Virtual Reality, called ‘VR’ for short, has been around for a few decades now, having started out as stereo displays, immersive entertainments, and simulated environments. It has become more viable as a consumer product these last few years, but it’s been on the public consciousness since the ’90s. Ask any Gen-Xer and they’ll tell you about the first generation of VR games. However, the first development of the technology and the concepts that would become VR were introduced further back in the past, coalescing in the ’50s and gaining momentum 40 years later.
19th Century — Immersive, 360 degree murals and panoramic paintings were the earliest attempts at creating environments in which the viewer would be lost in. The scale and scope of these artistic renderings of fictional and non-fictional events were meant for the viewer to feel as if they were there.
1838 — Stereoscopic viewers — Research by Charles Wheatstone found that the brain processes the two slightly different images each eye receives into three dimensions. This leads to the development of three dimensional stereoscopic viewers and, in the 1930s, the View-Master.
1929 — The “Link Trainer” Flight Simulator — A far cry from today’s multi-million dollar computer-controlled flight sims decked out with flat panel displays, the Link Trainer (developed by its namesake, Edward Link) was the first flight simulator developed to improve piloting skills. It had rudimentary articulation to simulate flying conditions,
1930s — Science fiction predicts the development of VR — Science fiction “pulps”, or magazines, predict that computer-generated environments where users will experience sights, sounds and touch (and smells) generated artificially. Sci-fi writer Stanley G. Weinbaum writes Pygmalion’s Spectacles, a story that predicts the use of head-mounted displays.
1950s — Sensorama — Inventor Morton Heilig introduced the Sensorama, a theater cabinet that looked film booths, which featured stereo sound, stereographic film projectors, a vibrating chair and scent generators. The films, which he also produced, were meant to put the viewer in the environment he captured.
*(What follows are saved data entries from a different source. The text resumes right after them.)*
(** * SSE event-stream client of the SQL-generator front end

    A shallow embedding of [services/backendService.ts]
    ([BackendService.streamAgentResponse], [BackendService.executeSql]) and of
    the event loop of [handleSendMessage] in [App.tsx], together with the
    properties of the streaming parser, of its resource handling and of the
    chat-session update rules.

    Platform services the TypeScript code calls ([String.prototype.trim],
    [JSON.parse], [TextDecoder], [fetch], the stream reader) are modelled in
    the modules [JS], [JSON], [TextDecoder] and by explicit records for the
    network's answers.  Console output is not modelled. *)

From Stdlib Require Import List NArith ZArith Bool Lia.
From Stdlib Require String Ascii DecimalString.
Import ListNotations.

Import String.StringSyntax.
Local Open Scope string_scope.

Set Implicit Arguments.

(* ================================================================== *)
(** * ECMAScript values used by the client *)
(* ================================================================== *)

Module JS.

(** A JavaScript string is a sequence of UTF-16 code units. *)
Definition jsstring := list N.

(** A string literal of the source, as code units. *)
Definition lit (s : String.string) : jsstring :=
  map Ascii.N_of_ascii (String.list_ascii_of_string s).

Definition LF : N := 10%N.

Fixpoint eqb (s t : jsstring) : bool :=
  match s, t with
  | [], [] => true
  | c :: s', d :: t' => N.eqb c d && eqb s' t'
  | _, _ => false
  end.

(** [WhiteSpace] and [LineTerminator] code points (ECMA-262, 12.2 and
    12.3): the characters [String.prototype.trim] removes. *)
Definition isWhiteSpace (c : N) : bool :=
  ((c =? 9) || (c =? 10) || (c =? 11) || (c =? 12) || (c =? 13)
   || (c =? 32) || (c =? 160) || (c =? 5760)
   || ((8192 <=? c) && (c <=? 8202))
   || (c =? 8232) || (c =? 8233) || (c =? 8239) || (c =? 8287)
   || (c =? 12288) || (c =? 65279))%N.

Fixpoint trimStart (s : jsstring) : jsstring :=
  match s with
  | [] => []
  | c :: s' => if isWhiteSpace c then trimStart s' else s
  end.

Definition trimEnd (s : jsstring) : jsstring := rev (trimStart (rev s)).

(** [s.trim()] *)
Definition trim (s : jsstring) : jsstring := trimEnd (trimStart s).

(** [s.startsWith(p)] *)
Fixpoint startsWith (s p : jsstring) {struct p} : bool :=
  match p with
  | [] => true
  | c :: p' =>
      match s with
      | [] => false
      | d :: s' => N.eqb d c && startsWith s' p'
      end
  end.

(** [s.substring(n)] *)
Definition substring (s : jsstring) (n : nat) : jsstring := skipn n s.

(** [s.split('\n')]: the segments between line feeds; a string with [k]
    line feeds has [k + 1] segments, so the result is never empty. *)
Fixpoint split (s : jsstring) : list jsstring :=
  match s with
  | [] => [[]]
  | c :: s' =>
      if N.eqb c LF then [] :: split s'
      else match split s' with
           | seg :: segs => (c :: seg) :: segs
           | [] => [[c]]
           end
  end.

(** [String(n)] for a non-negative integer. *)
Definition ofN (n : N) : jsstring :=
  lit (DecimalString.NilEmpty.string_of_uint (N.to_uint n)).

(** The mathematical value [mantissa * 10 ^ exponent] of a JSON number
    literal; the Number value is its rounding to binary64. *)
Record Number : Type := mkNumber { mantissa : Z; exponent : Z }.

(** Whether the literal denotes [+0] or [-0]: its value is zero or rounds
    to zero, i.e. is at most half the least subnormal, [2 ^ -1075]. *)
Definition isZero (n : Number) : bool :=
  if (0 <=? exponent n)%Z then (mantissa n =? 0)%Z
  else (Z.abs (mantissa n) * 2 ^ 1075 <=? 10 ^ (- exponent n))%Z.

(** The values [JSON.parse] can return. *)
#[warnings="-register-all"]
Inductive Value : Type :=
| Null
| Boolean (b : bool)
| Num (n : Number)
| Str (s : jsstring)
| Array (elements : list Value)
| Object (properties : list (jsstring * Value)).

(** Error objects: constructor name and [message]. *)
Record Error : Type := mkError { name : jsstring; message : jsstring }.

(** Completion of an evaluation that may throw. *)
Inductive Completion (A : Type) : Type :=
| Normal (a : A)
| Throw (e : Error).
Arguments Normal {A} a.
Arguments Throw {A} e.

Definition bind {A B} (m : Completion A) (k : A -> Completion B)
  : Completion B :=
  match m with
  | Normal a => k a
  | Throw e => Throw e
  end.

(** Own property [k] of an object literal: the last definition wins. *)
Fixpoint lookup (props : list (jsstring * Value)) (k : jsstring)
  : option Value :=
  match props with
  | [] => None
  | (k', v) :: rest =>
      match lookup rest k with
      | Some w => Some w
      | None => if eqb k' k then Some v else None
      end
  end.

Definition TypeError : Error :=
  mkError (lit "TypeError")
          (lit "Cannot read properties of null").

(** [v.k] for one of the payload field names of the client; [None] is
    [undefined].  None of these names is a property of the Array, String,
    Number, Boolean or Object prototypes, so only own properties of
    objects are found; reading a property of [null] throws. *)
Definition Get (v : Value) (k : jsstring) : Completion (option Value) :=
  match v with
  | Null => Throw TypeError
  | Object props => Normal (lookup props k)
  | _ => Normal None
  end.

(** [x !== undefined] *)
Definition defined (x : option Value) : bool :=
  match x with Some _ => true | None => false end.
1950s — Douglas Engelbart, an electrical engineer and former US Navy radar technician, foresaw the use of computers as displaying information. This idea was radical for its time because computers were viewed as glorified adding machines, but there was a need for data visualization. The military was looking for a way to display information processed from radar stations around the world, in real time. Aircraft designers wanted to visualize airflow data from wind tunnel models.
1960 — Telesphere Mask, the first head-mounted display — Heilig is also credited with creating the first head-mounted display, which he dubbed the Telesphere Mask. However, the HMD was non-interactive and did not feature any motion tracking.
1961 — Headsight, the first HMD with motion tracking — Philco developed the first HMD with tracking, the Headsight, for military use. The HMDs were connected to a closed-circuit camera, with magnetic trackers tracking head motion.
1965 — The Ultimate Display concept — Ivan Sutherland, a computer scientist who would ultimately be named the father of computer graphics, laid out his idea for “The Ultimate Display”. The Ultimate Display would use HMDs and computers to render a realistic, interactive world with accompanying audio in real time.
1968 — The Sword of Damocles — Sutherland and his student, Bob Sproull, introduced The Sword of Damocles, an HMD connected to a computer that was a primitive VR and augmented reality headset. The weight of the headset required it to be mounted to the ceiling and the user strapped into the device. The graphics were primitive, wireframe renderings. The government took interest in Sutherland and his ideas, with NASA, the Department of Defense and the National Science Foundation and the CIA funding his projects.
1969 — Artificial Reality — Myron Kruegere, a computer artist who is now identified as one of the first pioneers of VR and AR researchers, coined the term “Artificial Reality”. He used the term to describe the interactive environments he developed, GLOWFLOW, METAPLAY, and PSYCHIC SPACE. This lead to VIDEOPLACE, a VR lab at the University of Connecticut. Unlike other attempts at VR with HMDs at the time, Kruegere’s Artificial Reality used video cameras, projectors and specialized hardware for use in a room.
1985 — Human Computer Interface or Interaction (HCI) — Development of VR drops out of the public eye for much of the ’70s and ’80s, but the introduction of personal computers and the new ways to interact with machines that VR would allow made computer scientists consider the way people interact with them. Michael McGreevy, in particular, experimented with VR as a new way to interact with computers.